** Opening Records for the exercise block **
(* ===== verification/ListenerExample.v ===== *)
(** * The receive worker: a concrete instance

    Small stand-ins for the frame, bundle and tee libraries and a worker built on
    them, on which the theorems about the worker are evaluated.  A datagram names
    its class in its first byte. *)

From S2P Require Import Prelude Discovery Tracker TrackerInv TrackerProps TrackerRepair Dedup SubtreeGroup Filter Reassembly ReassemblyProps ReassemblyRepair RetryTee Listener ListenerInv.

Definition tee0 : TeeLib := mkTeeLib 0 1 7 9 (fun _ _ raw => raw).

(** Class bytes: 4 block, 5 subtree data, 6 anchor, 3 fragment, 8 bundle, 9 BEEF;
    the second byte is the SeqNum or the fragment index. *)
Definition class_is (k : Z) (raw : bytes) : bool := byte_at raw 0 =? k.

Definition second (raw : bytes) : Z := u8 (byte_at raw 1).

Definition tx_of (raw : bytes) : Frame := mkFrame 2 (zeros 32) 7 (second raw) (zeros 32) (drop 2 raw).

Definition frag_of (raw : bytes) : FragFrame := frag0 (second raw) (drop 2 raw).

Definition wire0 : WireLib := {|
  FrameVerV2 := 2; FrameVerV6 := 6; BlockMsgAnnounce := 1; BlockMsgCoinbase := 3;
  BlockHeaderSize := 2; BlockHeaderFrameSize := 4; powHeaderSize := 2;
  GroupBlockBroadcast := 0xFFFE; GroupSubtreeDataAnnounce := 0xFFFB; GroupCoinbaseFlow := 0xFFF8;
  GroupBlockHeader := 0xFFFA;
  IsBlockFrame := class_is 4; IsSubtreeDataFrame := class_is 5; IsAnchorFrame := class_is 6;
  IsFragment := class_is 3; IsBundle := class_is 8; IsBEEFFrame := class_is 9;
  DecodeFrame := fun raw => Some (tx_of raw);
  DecodeAnchor := fun raw => Some (tx_of raw);
  DecodeBlock := fun raw => Some (mkBlockFrame 1 (zeros 32) 7 (second raw) (drop 2 raw));
  DecodeSubtreeData := fun raw => Some (mkSubtreeDataFrame 1 (zeros 32) 7 (second raw) (drop 2 raw));
  DecodeFragment := fun raw => Some (frag_of raw);
  DecodeBEEF := fun raw => Some (mkBEEFFrame (zeros 32) (zeros 32) 7 (second raw) 1 (drop 2 raw));
  DecodeBlockHeader := fun buf => Some (tx_of buf);
  EncodeFrame := fun f buf => Some (length buf, 2 :: f_SeqNum f :: f_Payload f);
  EncodeBlock := fun bf buf => Some (length buf, buf);
  EncodeSubtreeData := fun sf buf => Some (length buf, buf);
  EncodeBEEF := fun bf buf => Some (length buf, buf);
  EncodeBlockHeader := fun _ _ seq hdr buf => Some (length buf, 7 :: seq :: hdr);
  Bundle := bytes;
  bu_ShardBits := fun b => byte_at b 2; bu_GroupIdx := fun _ => 0; bu_SubtreeID := fun _ => zeros 32;
  bu_HashKey := fun _ => 7; bu_SeqNum := second;
  DecodeBundle := fun raw => Some raw; EncodeBundle := fun b => Some b;
  Decoalesce := fun b => (fun x => mkFrame 2 (zeros 32) 7 0 (zeros 32) [x]) <$> drop 3 b;
  Rebucketer := nat; NewRebucketer := fun _ _ _ _ => 0%nat;
  Rebucket := fun r _ b => ([8 :: Z.of_nat r + 1 :: 4 :: drop 3 b], S r);
  CheckHeader := fun hdr _ => byte_at hdr 0 =? 0;
  CompactToTarget := fun bits => bits;
  BEEFDeliverableTopicIDs := fun bf => [be_TopicID bf];
  SplitBEEFPayload := fun _ => None;
  BEEFVersionWord := fun p => Some (byte_at p 0)
|}.

(** A worker with a tracker, a duplicate set of two keys, a reassembly buffer and
    the proof-of-work gate; no claim store and an open filter. *)
Definition conf0 : Conf :=
  mkConf 0 true (mkEngine (fun _ => 0) 4) (mkFilter None None None None) false None None false false
    true false None 42 None ∅ ∅ false true None false.

Definition oracle0 (_ : nat) : Answer :=
  mkAnswer (env0 3000) 1000 1000 (fun _ => 0) true 1 ClaimWon.

#[local] Existing Instances lib0 tee0 wire0.

Definition worker0 : Worker :=
  NewWorker conf0 (Some run0) (Some (NewSet 2 0)) (Some (with_lastEvict 900 buffer0)) None.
** Closing Records for the exercise block **
◆ Problem details ◆
Each line of the data must be written out exactly as it appears.

◆ Written reply ◆
(* ===== verification/ListenerExample.v ===== *)
(** * The receive worker: a concrete instance

    Small stand-ins for the frame, bundle and tee libraries and a worker built on
    them, on which the theorems about the worker are evaluated.  A datagram names
    its class in its first byte. *)

From S2P Require Import Prelude Discovery Tracker TrackerInv TrackerProps TrackerRepair Dedup SubtreeGroup Filter Reassembly ReassemblyProps ReassemblyRepair RetryTee Listener ListenerInv.

Definition tee0 : TeeLib := mkTeeLib 0 1 7 9 (fun _ _ raw => raw).

(** Class bytes: 4 block, 5 subtree data, 6 anchor, 3 fragment, 8 bundle, 9 BEEF;
    the second byte is the SeqNum or the fragment index. *)
Definition class_is (k : Z) (raw : bytes) : bool := byte_at raw 0 =? k.

Definition second (raw : bytes) : Z := u8 (byte_at raw 1).

Definition tx_of (raw : bytes) : Frame := mkFrame 2 (zeros 32) 7 (second raw) (zeros 32) (drop 2 raw).

Definition frag_of (raw : bytes) : FragFrame := frag0 (second raw) (drop 2 raw).

Definition wire0 : WireLib := {|
  FrameVerV2 := 2; FrameVerV6 := 6; BlockMsgAnnounce := 1; BlockMsgCoinbase := 3;
  BlockHeaderSize := 2; BlockHeaderFrameSize := 4; powHeaderSize := 2;
  GroupBlockBroadcast := 0xFFFE; GroupSubtreeDataAnnounce := 0xFFFB; GroupCoinbaseFlow := 0xFFF8;
  GroupBlockHeader := 0xFFFA;
  IsBlockFrame := class_is 4; IsSubtreeDataFrame := class_is 5; IsAnchorFrame := class_is 6;
  IsFragment := class_is 3; IsBundle := class_is 8; IsBEEFFrame := class_is 9;
  DecodeFrame := fun raw => Some (tx_of raw);
  DecodeAnchor := fun raw => Some (tx_of raw);
  DecodeBlock := fun raw => Some (mkBlockFrame 1 (zeros 32) 7 (second raw) (drop 2 raw));
  DecodeSubtreeData := fun raw => Some (mkSubtreeDataFrame 1 (zeros 32) 7 (second raw) (drop 2 raw));
  DecodeFragment := fun raw => Some (frag_of raw);
  DecodeBEEF := fun raw => Some (mkBEEFFrame (zeros 32) (zeros 32) 7 (second raw) 1 (drop 2 raw));
  DecodeBlockHeader := fun buf => Some (tx_of buf);
  EncodeFrame := fun f buf => Some (length buf, 2 :: f_SeqNum f :: f_Payload f);
  EncodeBlock := fun bf buf => Some (length buf, buf);
  EncodeSubtreeData := fun sf buf => Some (length buf, buf);
  EncodeBEEF := fun bf buf => Some (length buf, buf);
  EncodeBlockHeader := fun _ _ seq hdr buf => Some (length buf, 7 :: seq :: hdr);
  Bundle := bytes;
  bu_ShardBits := fun b => byte_at b 2; bu_GroupIdx := fun _ => 0; bu_SubtreeID := fun _ => zeros 32;
  bu_HashKey := fun _ => 7; bu_SeqNum := second;
  DecodeBundle := fun raw => Some raw; EncodeBundle := fun b => Some b;
  Decoalesce := fun b => (fun x => mkFrame 2 (zeros 32) 7 0 (zeros 32) [x]) <$> drop 3 b;
  Rebucketer := nat; NewRebucketer := fun _ _ _ _ => 0%nat;
  Rebucket := fun r _ b => ([8 :: Z.of_nat r + 1 :: 4 :: drop 3 b], S r);
  CheckHeader := fun hdr _ => byte_at hdr 0 =? 0;
  CompactToTarget := fun bits => bits;
  BEEFDeliverableTopicIDs := fun bf => [be_TopicID bf];
  SplitBEEFPayload := fun _ => None;
  BEEFVersionWord := fun p => Some (byte_at p 0)
|}.

(** A worker with a tracker, a duplicate set of two keys, a reassembly buffer and
    the proof-of-work gate; no claim store and an open filter. *)
Definition conf0 : Conf :=
  mkConf 0 true (mkEngine (fun _ => 0) 4) (mkFilter None None None None) false None None false false
    true false None 42 None ∅ ∅ false true None false.

Definition oracle0 (_ : nat) : Answer :=
  mkAnswer (env0 3000) 1000 1000 (fun _ => 0) true 1 ClaimWon.

#[local] Existing Instances lib0 tee0 wire0.

Definition worker0 : Worker :=
  NewWorker conf0 (Some run0) (Some (NewSet 2 0)) (Some (with_lastEvict 900 buffer0)) None.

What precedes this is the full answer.